Dewan Ekonomi Nasional Dorong Digitalisasi Perlindungan Sosial Guna Atasi Salah Sasaran

Dewan Ekonomi Nasional Dorong Digitalisasi Perlindungan Sosial Guna Atasi Salah Sasaran

Penerapan digitalisasi pada program perlindungan sosial dinilai menjadi langkah krusial demi mengatasi persoalan salah sasaran bantuan sosial yang kerap berulang di Indonesia, dilansir dari Nasional.

Sistem digital tersebut diyakini mampu memperbaiki dua kendala utama, yakni warga miskin yang berhak tetapi tidak terdata, serta penerima bantuan yang sebenarnya dinilai tidak layak mendapatkan program tersebut.

Anggota Dewan Ekonomi Nasional (DEN) Arief Anshory Yusuf menyoroti adanya kasus tragis seorang anak yang diduga gagal mengakses bantuan sosial akibat kendala administrasi kependudukan dan ketidaksesuaian data desil kesejahteraan di Jakarta, Senin (18/5/2026).

"Anak ini excluded dari bantuan sosial. Ini yang disebut exclusion error, orang yang sebenarnya berhak atau layak tetapi tidak mendapatkan bantuan," ujar Arief.

Permasalahan muncul lantaran anak tersebut tinggal bersama sang nenek di kabupaten yang berbeda dari orang tuanya, sehingga proses administrasi kartu keluarga terhambat dan memicu kemacetan akses pada Program Indonesia Pintar (PIP).

Arief memaparkan bahwa persoalan tersebut dapat diminimalkan lewat integrasi sistem identitas kependudukan digital yang mampu menelusuri data warga secara lebih cepat dan akurat.

Berdasarkan catatan yang dipaparkan, angka exclusion error pada program PIP dan bantuan pendidikan lainnya saat ini telah menyentuh angka 70 persen.

"Artinya 70% orang yang sebenarnya berhak dan miskin tidak mendapatkan bantuan," kata Arief.

Selain hambatan tersebut, penyelewengan berupa inclusion error atau masuknya warga yang tidak berhak ke dalam daftar penerima bantuan juga menjadi sorotan, seperti kasus mahasiswa penerima KIP Kuliah yang memiliki gaya hidup mewah.

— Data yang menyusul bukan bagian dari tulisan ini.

(* ===== verification/Axp2101.v ===== *)
(** * AXP2101 (spl/drivers/power/axp2101.c)

    The regulator table and the operations of the AXP2101 driver, with the
    addresses of the TWI configuration. *)

From S2P Require Import Prelude CString PmicBus PmicCore.

Local Open Scope Z_scope.
Local Open Scope pmic_scope.

(** ** Registers *)

Definition AXP2101_DC2OUT_VOL : Z := 0x83.
Definition AXP2101_OUTPUT_CTL0 : Z := 0x80.
Definition AXP2101_DC3OUT_VOL : Z := 0x84.
Definition AXP2101_DC4OUT_VOL : Z := 0x85.
Definition AXP2101_ALDO1OUT_VOL : Z := 0x92.
Definition AXP2101_OUTPUT_CTL2 : Z := 0x90.
Definition AXP2101_BLDO1OUT_VOL : Z := 0x96.
Definition AXP2101_BLDO2OUT_VOL : Z := 0x97.
Definition AXP2101_RUNTIME_ADDR : Z := 0x34.
Definition AXP2101_DEVICE_ADDR : Z := 400000.
Definition AXP2101_CHIP_ID : Z := 0x47.
Definition AXP2101_CHIP_ID_B : Z := 0x4a.
Definition AXP2101_VERSION : Z := 0x03.
Definition AXP2101_CHARGE1 : Z := 0x62.
Definition AXP2101_VBUS_CUR_SET : Z := 0x16.
Definition AXP2101_BAT_AVERVOL_H6 : Z := 0x34.
Definition AXP2101_OUTPUT_CTL1 : Z := 0x81.
Definition AXP2101_TWI_ADDR_EXT : Z := 0xFF.
Definition AXP2101_EFUS_OP_CFG : Z := 0xF0.
Definition AXP2101_EFREQ_CTRL : Z := 0xF1.
Definition AXP2101_SELLP_CFG : Z := 0x26.
Definition AXP2101_VSYS_MIN : Z := 0x14.
Definition AXP2101_VBUS_VOL_SET : Z := 0x15.
Definition AXP2101_OFF_CTL : Z := 0x10.
Definition AXP2101_PWEON_PWEOFF_EN : Z := 0x22.
Definition AXP2101_DCDC_PWEOFF_EN : Z := 0x23.
Definition AXP2101_INTSTS1 : Z := 0x49.
Definition PMU_POWER_KEY_STATUS : Z := AXP2101_INTSTS1.
Definition PMU_POWER_KEY_OFFSET : Z := 0x2.
Definition CONFIG_DDR_VOL_NAME_EXT : bytes := lit "dcdc4".

(** ** The regulator table *)

Definition axp_ctrl_tbl : list axp_contrl_info := [
    Ctrl (lit "dcdc2") 500 1540 AXP2101_DC2OUT_VOL 0x7f AXP2101_OUTPUT_CTL0 1 0
      (steps [Step 500 1200 10 0; Step 1220 1540 20 0]);
    Ctrl (lit "dcdc3") 500 3400 AXP2101_DC3OUT_VOL 0x7f AXP2101_OUTPUT_CTL0 2 0
      (steps [Step 500 1200 10 0; Step 1220 1540 20 0; Step 1600 3400 100 0]);
    Ctrl (lit "dcdc4") 500 1840 AXP2101_DC4OUT_VOL 0x7f AXP2101_OUTPUT_CTL0 3 0
      (steps [Step 500 1200 10 0; Step 1220 1840 20 0]);
    Ctrl (lit "aldo1") 500 3500 AXP2101_ALDO1OUT_VOL 0x1f AXP2101_OUTPUT_CTL2 0 0
      (steps [Step 500 3500 100 0]);
    Ctrl (lit "bldo1") 500 3500 AXP2101_BLDO1OUT_VOL 0x1f AXP2101_OUTPUT_CTL2 4 0
      (steps [Step 500 3500 100 0]);
    Ctrl (lit "bldo2") 500 3500 AXP2101_BLDO2OUT_VOL 0x1f AXP2101_OUTPUT_CTL2 5 0
      (steps [Step 500 3500 100 0]) ].

(** ** Operations *)

Section driver.
Context {S : Type} `{I2cBus S}.

Definition disable_dcdc_pfm_mode : prog S :=
  val <- rd AXP2101_RUNTIME_ADDR 0x80 ;;
  wr AXP2101_RUNTIME_ADDR 0x80 (Z.lor (Z.lor val (Z.shiftl 0x01 3)) (Z.shiftl 0x01 4)) ;;
  wr AXP2101_RUNTIME_ADDR 0xff 0x0 ;;
  wr AXP2101_RUNTIME_ADDR 0xf4 0x6 ;;
  wr AXP2101_RUNTIME_ADDR 0xf2 0x4 ;;
  wr AXP2101_RUNTIME_ADDR 0xf5 0x4 ;;
  wr AXP2101_RUNTIME_ADDR 0xff 0x1 ;;
  wr AXP2101_RUNTIME_ADDR 0x12 0x40 ;;
  wr AXP2101_RUNTIME_ADDR 0xff 0x0 ;;
  ret 0.

Definition axp2101_probe_power_key : prog S :=
  reg_value <-! rd AXP2101_RUNTIME_ADDR PMU_POWER_KEY_STATUS ;;
  let reg_value := Z.land reg_value (Z.shiftl 0x03 PMU_POWER_KEY_OFFSET) in
  if negb (reg_value =? 0) then
    wr! AXP2101_RUNTIME_ADDR PMU_POWER_KEY_STATUS reg_value ;; ret (Z.land (Z.shiftr reg_value PMU_POWER_KEY_OFFSET) 3)
  else ret (Z.land (Z.shiftr reg_value PMU_POWER_KEY_OFFSET) 3).

Definition find_ctrl_info : bytes → option (option axp_contrl_info) := get_ctrl_info_from_tbl axp_ctrl_tbl.

(** Textually the shared routine of [PmicCore], with this chip's address. *)
Definition pmu_set_vol : bytes → Z → Z → prog S := set_vol_tbl AXP2101_RUNTIME_ADDR axp_ctrl_tbl.

Definition axp2101_set_ddr_voltage (set_vol : Z) : prog S := pmu_set_vol CONFIG_DDR_VOL_NAME_EXT set_vol 1.

Definition axp2101_set_efuse_voltage (set_vol : Z) : prog S := pmu_set_vol (lit "bldo1") set_vol 1.

Definition axp2101_set_pll_voltage (set_vol : Z) : prog S := pmu_set_vol (lit "dcdc2") set_vol 1.

Definition axp2101_set_sys_voltage (set_vol onoff : Z) : prog S := pmu_set_vol (lit "dcdc3") set_vol onoff.

Definition axp2101_set_sys_voltage_ext (nm : bytes) (set_vol onoff : Z) : prog S := pmu_set_vol nm set_vol onoff.

(** The block for chips other than the second version. *)
Definition soften3_disable : prog S :=
  wr AXP2101_RUNTIME_ADDR AXP2101_TWI_ADDR_EXT 0x00 ;;
  wr AXP2101_RUNTIME_ADDR AXP2101_EFUS_OP_CFG 0x06 ;;
  wr AXP2101_RUNTIME_ADDR AXP2101_EFREQ_CTRL 0x04 ;;
  wr AXP2101_RUNTIME_ADDR AXP2101_TWI_ADDR_EXT 0x01 ;;
  wr AXP2101_RUNTIME_ADDR AXP2101_SELLP_CFG 0x30 ;;
  wr AXP2101_RUNTIME_ADDR AXP2101_TWI_ADDR_EXT 0x00 ;;
  wr AXP2101_RUNTIME_ADDR AXP2101_EFREQ_CTRL 0x00 ;;
  wr AXP2101_RUNTIME_ADDR AXP2101_EFUS_OP_CFG 0x00 ;;
  ret 0.

Definition axp2101_set_necessary_reg (pmu_type : Z) : prog S :=
  wr AXP2101_RUNTIME_ADDR AXP2101_CHARGE1 0x9 ;;
  wr AXP2101_RUNTIME_ADDR AXP2101_VBUS_CUR_SET 0x5 ;;
  _r <- call (if negb (pmu_type =? AXP2101_CHIP_ID_B) then wr AXP2101_RUNTIME_ADDR AXP2101_BAT_AVERVOL_H6 0x40 ;; ret 0 else ret 0) ;;
  reg_value <- rd AXP2101_RUNTIME_ADDR AXP2101_OUTPUT_CTL1 ;;
  wr AXP2101_RUNTIME_ADDR AXP2101_OUTPUT_CTL1 (Z.lor reg_value (Z.lor (Z.lor (Z.shiftl 1 2) (Z.shiftl 1 4)) (Z.lor (Z.shiftl 1 3) (Z.shiftl 1 5)))) ;;
  _r <- call (if negb (pmu_type =? AXP2101_CHIP_ID_B) then soften3_disable else ret 0) ;;
  reg_value <- rd AXP2101_RUNTIME_ADDR AXP2101_VSYS_MIN ;;
  wr AXP2101_RUNTIME_ADDR AXP2101_VSYS_MIN (Z.land reg_value (Z.lnot (Z.shiftl 0x7 4))) ;;
  reg_value <- rd AXP2101_RUNTIME_ADDR AXP2101_VBUS_VOL_SET ;;
  wr AXP2101_RUNTIME_ADDR AXP2101_VBUS_VOL_SET (Z.land reg_value (Z.lnot (Z.shiftl 0xf 0))) ;;
  reg_value <- rd AXP2101_RUNTIME_ADDR AXP2101_OFF_CTL ;;
  wr AXP2101_RUNTIME_ADDR AXP2101_OFF_CTL (Z.lor reg_value (Z.shiftl 3 2)) ;;
  reg_value <- rd AXP2101_RUNTIME_ADDR AXP2101_PWEON_PWEOFF_EN ;;
  wr AXP2101_RUNTIME_ADDR AXP2101_PWEON_PWEOFF_EN (Z.lor reg_value (Z.shiftl 1 1)) ;;
  reg_value <- rd AXP2101_RUNTIME_ADDR AXP2101_DCDC_PWEOFF_EN ;;
  wr AXP2101_RUNTIME_ADDR AXP2101_DCDC_PWEOFF_EN (Z.land reg_value (Z.lnot (Z.shiftl 1 0))) ;;
  ret 0.

Definition axp2101_reg_read (addr : Z) : S → S * (Z * Z) := pmic_bus_read AXP2101_RUNTIME_ADDR addr.

Definition axp2101_reg_write (addr val : Z) : S → S * Z := pmic_bus_write AXP2101_RUNTIME_ADDR addr val.

Definition axp2101_axp_init (power_mode : Z) : prog S :=
  r <- call (pmic_bus_init AXP2101_DEVICE_ADDR AXP2101_RUNTIME_ADDR) ;;
  if negb (r =? 0) then ret (-1)
  else
    pmu_type <-! rd AXP2101_RUNTIME_ADDR AXP2101_VERSION ;;
    let pmu_type := Z.land pmu_type 0xCF in
    if (pmu_type =? AXP2101_CHIP_ID) || (pmu_type =? AXP2101_CHIP_ID_B) then
      _r <- call (axp2101_set_necessary_reg pmu_type) ;; ret AXP2101_CHIP_ID
    else ret (-1).
End driver.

Angka inclusion error pada program bantuan pendidikan tersebut diidentifikasi mencapai 40 persen akibat basis data kesejahteraan masyarakat yang belum diperbarui secara berkala dan masih menggunakan data tahun 2022.

"Data yang dipakai sekarang sebagian besar masih data tahun 2022. Padahal kondisi ekonomi masyarakat bisa berubah sangat cepat," ujar Arief.

Kasus serupa juga ditemukan pada program PBI Jaminan Kesehatan (PBI-JK), di mana seorang warga dicoret dari kepesertaan sehingga mengalami kesulitan untuk menjalani tindakan cuci darah rutin akibat kesalahan penentuan desil kesejahteraan.

Guna mengatasi carut-marut tersebut, pemerintah tengah mendorong penguatan digital public infrastructure (DPI) melalui tiga komponen utama berupa identitas kependudukan digital (IKD), sistem pertukaran data pemerintah, dan digital payment.

Masyarakat nantinya dapat melakukan pendaftaran mandiri melalui telepon genggam, lalu data yang masuk akan diverifikasi secara real time memanfaatkan sumber data administrasi pemerintah.

"Kalau ada digitalisasi, orang yang membutuhkan bisa langsung daftar dengan HP-nya dan data yang dipakai menentukan desil adalah data saat itu juga," kata Arief.

Sistem Penghubung Layanan Pemerintah (SPLP) kini telah mengintegrasikan berbagai lembaga seperti DTSN Kemensos, Dukcapil, BKN, PLN, BPJS Ketenagakerjaan, hingga Korlantas untuk menyaring kelayakan penerima bantuan berdasarkan kepemilikan aset.

Digitalisasi ini juga menyediakan mekanisme sanggah bagi masyarakat yang merasa desil kesejahteraannya tidak sesuai demi meningkatkan akurasi data eligibility secara bertahap.

"Kalau dia merasa tidak tepat desilnya, nanti bisa menyanggah dan meng-update data. Jadi penentuan eligibility lebih akurat," ujar Arief.